■ EXERCISE: Your answer should consist only of the lines below from the one with "- unfold destroyFlag" through the one with "(** C26: the", copied exactly.

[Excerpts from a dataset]
"""

(* ===== verification/DataHandlerSpec.v ===== *)
(** What DataHandler.v promises, as a machine with one atomic action per call of
    a client or of the listeners: a broadcast queue.  The mutexes, the condition
    variable, the worker's program counter and the steps of the destructor are
    gone; the refinement theorem shows that src/libs/CommonUtils/DataHandler.h
    implements it. *)

From Stdlib Require Import Sorted.
From S2P Require Import Prelude Refinement DataHandler.

Module Broadcast.
Section broadcast.
Context {T Listener : Type} (call : Listener -> T -> Outcome).

(** A request to join or to leave. *)
Inductive Request : Type := Joining (l : Listener) | Leaving (id : Z).

(** [requests], [accepted]: calls that have begun, not yet granted, and data not
    yet in line; [backlog]: data in line; [delivered]: the data handed out, each
    with the listeners called. *)
Record Broadcast : Type := mkBroadcast {
  open : bool;
  members : list (Z * Listener);
  lastId : Z;
  requests : list Request;
  accepted : list T;
  backlog : list T;
  delivered : list (T * list Listener);
  reports : list string;
}.

Definition init : Broadcast := mkBroadcast true [] 123 [] [] [] [] [].

(** The members that throw, as reported. *)
Definition complaint (d : T) (m : Z * Listener) : option string :=
  match call m.2 d with
  | Returned => None
  | ThrewStd what => Some ("Listener threw an std::exception! " ++ what)%string
  | ThrewOther => Some "Listener threw an unknown exception!"%string
  end.

Inductive Op : Type :=
  | Accept (d : T)
  | Enqueue (i : nat)
  | Ask (q : Request)
  | Join (i : nat)
  | Leave (i : nat)
  | Deliver
  | Close
  | Clear.

(** An open queue takes data and requests, and grants each request at some moment
    later; a member that joins gets a number higher than any before and comes last.
    Every member gets each datum, the oldest first. *)
Definition exec (o : Op) (b : Broadcast) : option Broadcast :=
  match o with
  | Accept d =>
      if open b
      then Some (mkBroadcast true (members b) (lastId b) (requests b) (accepted b ++ [d]) (backlog b) (delivered b) (reports b))
      else None
  | Enqueue i =>
      d ← accepted b !! i;
      Some (mkBroadcast (open b) (members b) (lastId b) (requests b) (delete i (accepted b)) (backlog b ++ [d]) (delivered b)
              (reports b))
  | Ask q =>
      if open b
      then Some (mkBroadcast true (members b) (lastId b) (requests b ++ [q]) (accepted b) (backlog b) (delivered b)
                   (reports b))
      else None
  | Join i =>
      match requests b !! i with
      | Some (Joining l) =>
          Some (mkBroadcast (open b) (members b ++ [(lastId b + 1, l)]) (lastId b + 1) (delete i (requests b))
                  (accepted b) (backlog b) (delivered b) (reports b))
      | _ => None
      end
  | Leave i =>
      match requests b !! i with
      | Some (Leaving id) =>
          Some (mkBroadcast (open b) (filter (λ m, m.1 <> id) (members b)) (lastId b) (delete i (requests b))
                  (accepted b) (backlog b) (delivered b) (reports b))
      | _ => None
      end
  | Deliver =>
      match backlog b with
      | d :: rest =>
          Some (mkBroadcast (open b) (members b) (lastId b) (requests b) (accepted b) rest
                  (delivered b ++ [(d, (members b).*2)]) (reports b ++ omap (complaint d) (members b)))
      | [] => None
      end
  | Close =>
      if open b
      then Some (mkBroadcast false (members b) (lastId b) (requests b) (accepted b) (backlog b) (delivered b) (reports b))
      else None
  | Clear =>
      if open b then None
      else Some (mkBroadcast false [] (lastId b) (requests b) (accepted b) [] (delivered b) (reports b))
  end.

(** The data put in line by a sequence of operations. *)
Fixpoint enqueued (ops : list Op) (b : Broadcast) : list T :=
  match ops with
  | [] => []
  | o :: ops =>
      match o with Enqueue i => option_list (accepted b !! i) | _ => [] end ++
      match exec o b with Some b' => enqueued ops b' | None => [] end
  end.

(** First in, first out: short of the final clearing, what has been handed out
    and what waits are what was put in line. *)
Lemma spec_fifo ops : ∀ b b',
  Clear ∉ ops -> execs exec ops b = Some b' ->
  (delivered b').*1 ++ backlog b' = (delivered b).*1 ++ backlog b ++ enqueued ops b.
Proof.
  induction ops as [|o ops IH]; intros b b' Hc E; cbn [execs enqueued] in *.
  { injection E as <-. by rewrite app_nil_r. }
  apply bind_Some in E as (b1 & E1 & E). rewrite not_elem_of_cons in Hc. destruct Hc as [Ho Hc].
  rewrite (IH b1 b' Hc E), E1. rewrite !(assoc_L (++)). f_equal.
  destruct o; cbn [exec] in E1; try done;
    repeat match type of E1 with
    | (if ?c then _ else _) = _ => destruct c; try discriminate E1
    | (match requests b !! ?i with _ => _ end) = _ => destruct (requests b !! i) as [[]|]; try discriminate E1
    | (match backlog b with _ => _ end) = _ => destruct (backlog b) eqn:Eb; try discriminate E1
    end; try (injection E1 as <-; cbn; by rewrite ?app_nil_r).
  - apply bind_Some in E1 as (d & -> & [= <-]). cbn. by rewrite !(assoc_L (++)).
  - injection E1 as <-. cbn. rewrite fmap_app, app_nil_r, <- (assoc_L (++)). done.
Qed.
End broadcast.
Arguments Op : clear implicits.
Arguments Joining {Listener} l.
Arguments Leaving {Listener} id.
Arguments Broadcast : clear implicits.
End Broadcast.
Import Broadcast(Broadcast, mkBroadcast, Op).

Section refines.
Context {T Listener : Type} (call : Listener -> T -> Outcome).

#[local] Abbreviation exec := (DataHandler.exec call).
#[local] Abbreviation State := (@State T Listener).
#[local] Abbreviation Action := (@Action T Listener).

Definition request (e : Entered (Listener := Listener)) : Broadcast.Request (Listener := Listener) :=
  match e with Registering l => Broadcast.Joining l | Unregistering id => Broadcast.Leaving id end.

(** The datum in the worker's hand is still in line. *)
Definition abstraction (s : State) : Broadcast T Listener :=
  mkBroadcast (negb (stopFlag s)) (listeners s) (nextListenerId s) (request <$> entered s) (signalling s)
    (in_hand (worker s) ++ dataQueue s) (rounds s) (cerr s).

(** Which of the implementation's steps are operations of the queue. *)
Definition operation (a : Action) (s : State) : option (Op T Listener) :=
  match a with
  | SignalEnter d => if stopFlag s then None else Some (Broadcast.Accept d)
  | SignalPush i => Some (Broadcast.Enqueue i)
  | RegisterEnter l => if stopFlag s then None else Some (Broadcast.Ask (Broadcast.Joining l))
  | Register i => Some (Broadcast.Join i)
  | UnregisterEnter id => if stopFlag s then None else Some (Broadcast.Ask (Broadcast.Leaving id))
  | Unregister i => Some (Broadcast.Leave i)
  | Worker => match worker s with WNotify _ => Some Broadcast.Deliver | _ => None end
  | DestroyFlag => Some Broadcast.Close
  | DestroyJoin => Some Broadcast.Clear
  | Spurious | DestroyNotify => None
  end.

Lemma notifyListeners_spec d ls :
  notifyListeners call d ls = (ls.*2, omap (Broadcast.complaint call d) ls).
Proof.
  induction ls as [|[id l] ls IH]; [done|]. cbn [notifyListeners omap list_omap fmap list_fmap].
  rewrite IH. unfold Broadcast.complaint. cbn [snd]. by destruct (call l d).
Qed.

(** An id of a sorted list that is the largest so far goes to its end. *)
Lemma register_last (s : State) l :
  invariant s -> map_set (nextListenerId s + 1) l (listeners s) = listeners s ++ [(nextListenerId s + 1, l)].
Proof.
  intros [_ _ _ _ _ _ [_ Hf] _]. apply map_set_last. eapply List.Forall_impl; [|exact Hf]. cbn. lia.
Qed.

(** Steps that keep the datum in hand are invisible. *)
Lemma abstraction_worker (s : State) w :
  in_hand w = in_hand (worker s) -> abstraction (set_worker w s) = abstraction s.
Proof. intros E. unfold abstraction. cbn. by rewrite E. Qed.

Lemma worker_simulated s s' :
  invariant s -> workerStep call s = Some s' ->
  execs (Broadcast.exec call) (option_list (operation Worker s)) (abstraction s) = Some (abstraction s').
Proof.
  intros _. unfold workerStep, operation. destruct (worker s) eqn:Ew; try done; cbn [option_list execs].
  1-5: intros [= <-]; rewrite abstraction_worker; [done|rewrite Ew; by destruct (stopFlag s), (waitPredicate s)].
  - destruct (dataQueue s) as [|d q] eqn:Eq.
    + destruct (stopFlag s); [|done]. intros [= <-]. by rewrite abstraction_worker by (by rewrite Ew).
    + intros [= <-]. unfold abstraction. by rewrite Ew, Eq.
  - rewrite notifyListeners_spec. intros [= <-]. unfold abstraction. rewrite Ew. done.
Qed.

Lemma requests_delete i (e : list Entered) : request <$> delete i e = delete i (request <$> e).
Proof. revert i. induction e as [|x e IH]; intros [|i]; cbn; [done..|]. by rewrite <- IH. Qed.

#[export] Instance handler_simulation : Simulation exec (Broadcast.exec call) operation invariant abstraction.
Proof.
  split; [apply handler_invariant_exec|].
  intros a s s' Hi E. pose proof (exec_alive call a s s' E) as Ho. pose proof Hi as [_ _ _ _ _ Hf _ _].
  assert (E' : match a with
    | SignalEnter d => Some (signalEnter d s) | SignalPush i => signalPush i s
    | RegisterEnter l => Some (registerEnter l s).1 | Register i => fst <$> registerListener i s
    | UnregisterEnter id => Some (unregisterEnter id s) | Unregister i => unregisterListener i s
    | Worker => workerStep call s | Spurious => spuriousWakeup s | DestroyFlag => destroyFlag s
    | DestroyNotify => destroyNotify s | DestroyJoin => destroyJoin s end = Some s').
  { unfold DataHandler.exec in E. by destruct (owner s). }
  clear E. destruct a as [d|i|l|i|id|i| | | | |]; cbn [operation].
  - injection E' as <-. unfold signalEnter. by destruct (stopFlag s) eqn:Es; unfold abstraction; cbn; rewrite ?Es.
  - unfold signalPush in E'. apply bind_Some in E' as (d & Ed & E'). destruct (cvMutex_held s); [done|].
    injection E' as <-. unfold abstraction. cbn. rewrite Ed. cbn. by rewrite notified_hand, <- (assoc_L (++)).
  - injection E' as <-. unfold registerEnter. destruct (stopFlag s) eqn:Es; [done|].
    unfold abstraction. cbn. rewrite Es. cbn. by rewrite fmap_app.
  - unfold registerListener in E'. destruct (entered s !! i) as [[l|]|] eqn:Ei; [|done..].
    destruct (nextListenerId s =? INT_MAX); [done|]. injection E' as <-.
    unfold abstraction. cbn. rewrite list_lookup_fmap, Ei. cbn. by rewrite register_last, requests_delete by done.
  - injection E' as <-. unfold unregisterEnter. destruct (stopFlag s) eqn:Es; [done|].
    unfold abstraction. cbn. rewrite Es. cbn. by rewrite fmap_app.
  - unfold unregisterListener in E'. destruct (entered s !! i) as [[|id]|] eqn:Ei; [done| |done].
    injection E' as <-. unfold abstraction. cbn. rewrite list_lookup_fmap, Ei. cbn. by rewrite requests_delete.
  - by apply worker_simulated.
  - unfold spuriousWakeup in E'. destruct (worker s) eqn:Ew; try done. injection E' as <-.
    cbn. by rewrite abstraction_worker by (by rewrite Ew).
  - unfold destroyFlag in E'. destruct (owner s); try done. injection E' as <-. unfold abstraction. cbn.
    destruct (stopFlag s); [|done]. by destruct (proj1 Hf eq_refl).
  - unfold destroyNotify in E'. destruct (owner s); try done. injection E' as <-. unfold abstraction. cbn.
    by rewrite notified_hand.
  - unfold destroyJoin in E'. destruct (owner s); try done. destruct (worker s) eqn:Ew; try done. injection E' as <-.
    unfold abstraction. cbn. by rewrite (proj2 Hf) by done.
Qed.

(** C26: the thread-safe queue implements the broadcast queue: every run of the
    implementation, whatever the interleaving of the clients, the worker, spurious
    wake-ups and the destructor, is a run of the abstract queue in which each call
    takes effect at one moment; it ends with the same listeners, data in line,
    calls of listeners and reports.  Short of the destruction, what the listeners
    have been given is then a prefix of what was signalled, in order. *)
Theorem handler_refines acts (s : State) :
  execs exec acts construct = Some s ->
  let ops := labels exec operation acts construct in
  execs (Broadcast.exec call) ops Broadcast.init = Some (abstraction s) /\
  (DestroyJoin ∉ acts ->
   (rounds s).*1 ++ in_hand (worker s) ++ dataQueue s = Broadcast.enqueued call ops Broadcast.init).
Proof.
  intros E ops.
  assert (execs (Broadcast.exec call) ops Broadcast.init = Some (abstraction s)) as Hops.
  { change Broadcast.init with (abstraction construct). refine (simulation_execs exec (Broadcast.exec call) operation invariant abstraction acts construct s _ E).
    apply handler_invariant_construct. }
  split; [done|]. intros Hj. refine (Broadcast.spec_fifo call ops Broadcast.init _ _ Hops).
  clear -Hj. unfold ops. clear ops. revert Hj. generalize (@construct T Listener).
  induction acts as [|a acts IH]; intros s0 Hj; cbn [labels]; [by intros ?%elem_of_nil|].
  apply not_elem_of_cons in Hj as [Ha Hj]. destruct (exec a s0) as [s1|]; [|by intros ?%elem_of_nil].
  rewrite elem_of_app. intros [Hc|Hc]; [|by eapply IH].
  destruct a; cbn in Hc; repeat case_match; cbn in Hc;
    rewrite ?list_elem_of_singleton in Hc; try done; by apply elem_of_nil in Hc.
Qed.
End refines.

(** Two listeners, the second of which throws; one datum delivered, one in the
    worker's hand when the destructor sets the flag; a registration that has passed
    its test of the flag before is completed after. *)
Definition w_call (l d : Z) : Outcome := if l =? 7 then ThrewOther else Returned.

Definition w_acts : list (@Action Z Z) :=
  [RegisterEnter 8; Register 0; SignalEnter 1; RegisterEnter 7; Register 0; SignalEnter 2; SignalPush 1;
   Worker; Worker; Worker; Worker; Worker; SignalPush 0; UnregisterEnter 124; Unregister 0; RegisterEnter 9;
   Worker; Worker; Worker; Worker; DestroyFlag; Register 0; RegisterEnter 6].

Definition w_state : @State Z Z :=
  mkState true [(125, 7); (126, 9)] 126 [] [] [] (WNotify 1) OFlagged [(2, [8; 7])] [2; 1]
    ["Listener threw an unknown exception!"%string].

Lemma handler_refines_witness :
  let ops := labels (exec w_call) operation w_acts construct in
  execs (Broadcast.exec w_call) ops Broadcast.init = Some (abstraction w_state) /\
  (DestroyJoin ∉ w_acts ->
   (rounds w_state).*1 ++ in_hand (worker w_state) ++ dataQueue w_state
   = Broadcast.enqueued w_call ops Broadcast.init).
Proof. apply (handler_refines w_call w_acts w_state). vm_compute. reflexivity. Defined.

"""

■ ANSWER TO THIS PROBLEM:
  - unfold destroyFlag in E'. destruct (owner s); try done. injection E' as <-. unfold abstraction. cbn.
    destruct (stopFlag s); [|done]. by destruct (proj1 Hf eq_refl).
  - unfold destroyNotify in E'. destruct (owner s); try done. injection E' as <-. unfold abstraction. cbn.
    by rewrite notified_hand.
  - unfold destroyJoin in E'. destruct (owner s); try done. destruct (worker s) eqn:Ew; try done. injection E' as <-.
    unfold abstraction. cbn. by rewrite (proj2 Hf) by done.
Qed.

(** C26: the thread-safe queue implements the broadcast queue: every run of the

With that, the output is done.